View Single Post
  #41  
Old March 8th 07, 04:14 AM posted to sci.space.history,sci.space.policy,sci.space.station,sci.space.shuttle
kT
external usenet poster
 
Posts: 5,032
Default The 100/10/1 Rule.

Danny Deger wrote:

"Reunite Gondwanaland (Mary Shafer)" wrote in
message ...
On Sun, 04 Mar 2007 20:46:23 -0600, kT wrote:

However, one can argue that the expendable SSTO approach puts almost an
order of magnitude more mass into orbit, which is what I am suggesting.

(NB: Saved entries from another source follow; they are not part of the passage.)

(* ===== verification/Vdl2L2.v ===== *)
(** The L2 feed of VDL Mode 2 (src/common/vdl2_decoder/vdl2_l2.c): header
    re-decode, octet packing, de-interleaving into Reed-Solomon rows, block
    correction with the soft-decision erasure fallback, and hand-over of the
    corrected stream to the AVLC deframer.

    The static octet buffers are rewritten before they are read on every call,
    so only the counters and the deframer's buffer are state.  The frames passed
    to the callback are part of the result. *)

From S2P Require Import Prelude Bits Crc16 Vdl2Header Avlc Gf256 Locators RsVdl2 RsDecode.

Definition VDL2_L2_ERR_HEADER : Z := -1.
Definition VDL2_L2_ERR_TRUNC : Z := -2.
Definition VDL2_L2_ERR_RS : Z := -3.
Definition VDL2_L2_ERR_INTERNAL : Z := -4.

Record vdl2_l2_stats := L2Stats {
  ls_fed : Z; ls_hdr_reject : Z; ls_truncated : Z; ls_rs_blocks_ok : Z; ls_rs_blocks_fail : Z;
  ls_rs_octets_fixed : Z; ls_rs_erasure_recovered : Z; ls_rescued_fcs_ok : Z; ls_rescued_fcs_bad : Z;
  ls_avlc_frames : Z }.

(** The module's static state and the deframer's. *)
Record l2_state := L2State { l2_stats : vdl2_l2_stats; l2_frame : list Z }.

Definition bump_fed (s : vdl2_l2_stats) : vdl2_l2_stats :=
  let '(L2Stats fed h t ok fail fixed er fo fb fr) := s in L2Stats (u32 (fed + 1)) h t ok fail fixed er fo fb fr.
Definition bump_hdr (s : vdl2_l2_stats) : vdl2_l2_stats :=
  let '(L2Stats fed h t ok fail fixed er fo fb fr) := s in L2Stats fed (u32 (h + 1)) t ok fail fixed er fo fb fr.
Definition bump_trunc (s : vdl2_l2_stats) : vdl2_l2_stats :=
  let '(L2Stats fed h t ok fail fixed er fo fb fr) := s in L2Stats fed h (u32 (t + 1)) ok fail fixed er fo fb fr.
Definition bump_fail (s : vdl2_l2_stats) : vdl2_l2_stats :=
  let '(L2Stats fed h t ok fail fixed er fo fb fr) := s in L2Stats fed h t ok (u32 (fail + 1)) fixed er fo fb fr.

(** The counters of a corrected block. *)
Definition bump_block (rescued : bool) (fixed : Z) (s : vdl2_l2_stats) : vdl2_l2_stats :=
  let '(L2Stats fed h t ok fail fx er fo fb fr) := s in
  L2Stats fed h t (u32 (ok + 1)) fail (if 0 <? fixed then u32 (fx + fixed) else fx)
    (if rescued then u32 (er + 1) else er) fo fb fr.

(** [l2_avlc_tap] on one frame; the frame itself is forwarded unchanged. *)
Definition l2_avlc_tap (rescued : bool) (s : vdl2_l2_stats) (f : avlc_frame) : vdl2_l2_stats :=
  let '(L2Stats fed h t ok fail fx er fo fb fr) := s in
  if rescued then
    match af_kind f with
    | AVLC_KIND_BAD_FCS => L2Stats fed h t ok fail fx er fo (u32 (fb + 1)) fr
    | AVLC_KIND_TOO_SHORT => s
    | _ => L2Stats fed h t ok fail fx er (u32 (fo + 1)) fb fr
    end
  else s.

Definition bump_frames (nf : Z) (s : vdl2_l2_stats) : vdl2_l2_stats :=
  let '(L2Stats fed h t ok fail fx er fo fb fr) := s in
  L2Stats fed h t ok fail fx er fo fb (if 0 <? nf then u32 (fr + nf) else fr).

Definition fec_octetcount (len : Z) : Z :=
  if len <? 3 then 0 else if len <? 31 then 2 else if len <? 68 then 4 else 6.

(** ** Octet packing *)

Definition pack_lsbfirst (bits : list Z) (n_octets : nat) : list Z :=
  map (fun i => forN 8 (fun j b => Z.lor b (u8 (Z.shiftl (Z.land (rd bits (8 * i + j)) 1) (Z.of_nat j)))) 0) (seq 0 n_octets).

Definition pack_conf_lsbfirst (soft : list Z) (base_bit n_octets : nat) : list Z :=
  map (fun i => forN 8 (fun j m =>
    let a := rd soft (base_bit + 8 * i + j) in
    let a := if a <? 0 then - a else a in
    let a := if 32767 <? a then 32767 else a in
    if a <? m then a else m) 32767) (seq 0 n_octets).

(** ** De-interleaving *)

(** A table of block rows, and [out[row][col] = v]. *)
Notation table := (list (list Z)).
Definition trow (t : table) (r : nat) : list Z := nth r t [].
Definition set_cell (t : table) (r c : nat) (v : Z) : table := <[r := <[c := v]> (trow t r)]> t.

(** One input octet: table, [row], [col]. *)
Definition deinterleave_step (rows last_row_len : nat) (st : table * nat * nat) (x : Z) : table * nat * nat :=
  let '(out, row, col) := st in
  let '(out, row, col) :=
    if (row =? rows - 1)%nat && (last_row_len <=? col)%nat then (set_cell out row col 0, 0%nat, (col + 1)%nat)
    else (out, row, col) in
  let out := set_cell out row col x in
  let row := (row + 1)%nat in
  if (row =? rows)%nat then (out, 0%nat, (col + 1)%nat) else (out, row, col).

(** [inr] is the negative return. *)
Definition l2_deinterleave (input : list Z) (rows : nat) (out : table) (fillwidth offset : nat) : table + Z :=
  let len := length input in
  if (rows =? 0)%nat || (fillwidth =? 0)%nat then inr (-1)
  else
    let last_row_len := (len mod fillwidth)%nat in
    let last_row_len := if (last_row_len =? 0)%nat then fillwidth else last_row_len in
    if (RS_VDL2_N <? fillwidth + offset)%nat then inr (-2)
    else if (rows * fillwidth <? len)%nat then inr (-3)
    else if (1 <? rows)%nat && (u32 (Z.of_nat len - Z.of_nat last_row_len) <? Z.of_nat ((rows - 1) * fillwidth)) then inr (-4)
    else inl (fold_left (deinterleave_step rows (last_row_len + offset)) input (out, 0%nat, offset)).1.1.

(** The int16 twin: the same walk. *)
Definition l2_deinterleave_conf (input : list Z) (rows : nat) (out : table) (fillwidth offset : nat) : table + Z :=
  l2_deinterleave input rows out fillwidth offset.

(** ** Weakest symbols *)

(** The scan for the weakest position that is a candidate and not taken. *)
Definition weakest_scan (conf : list Z) (cand : nat -> bool) (taken : list nat) : option (nat * Z) :=
  fold_left (fun best p =>
    if negb (cand p) || existsb (Nat.eqb p) taken then best
    else match best with
         | None => Some (p, rd conf p)
         | Some (_, bc) => if rd conf p <? bc then Some (p, rd conf p) else best
         end) (seq 0 RS_VDL2_N) None.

Has anyone ever put anything into orbit with a single stage? I know
we've managed SSTS, Single Stage To Space, but I don't think we've
managed SSTO.


I don't think so. SSTO requires engines for efficent than we have and
requires fuel tanks lighter than we have. Both of these technologies need
to be developed to make a SSTO space craft. NASA tried to develop these
technologies a few year ago and failed in both. I don't know if there is
even a concept out there to make SSTO possible.


Er ... no, it should be doable in aluminum and SSMEs. The SSMEs at
propulsive efficiencies in the low to mid 90s is as good as it's gonna
get anytime in the near future. We're years away from full flow staged
combustion. However, there are clear roadmaps to improvement, and thus
SSTO presents no modern breakthroughs, it's just straightforward R&D and
engineering. The necessary structural efficiencies are clearly in the
range of modern materials and modern structural design techniques.

It's when you start adding all kinds of wings and landing gear that
things get iffy, so I propose just starting out with the basics.

I'm shooting for a 35,000 lb. vehicle. Anything more than that and I'll
need GEM-60s, and then the whole thing falls apart rather quickly.

What we really need, a real simple thing : an RL-60.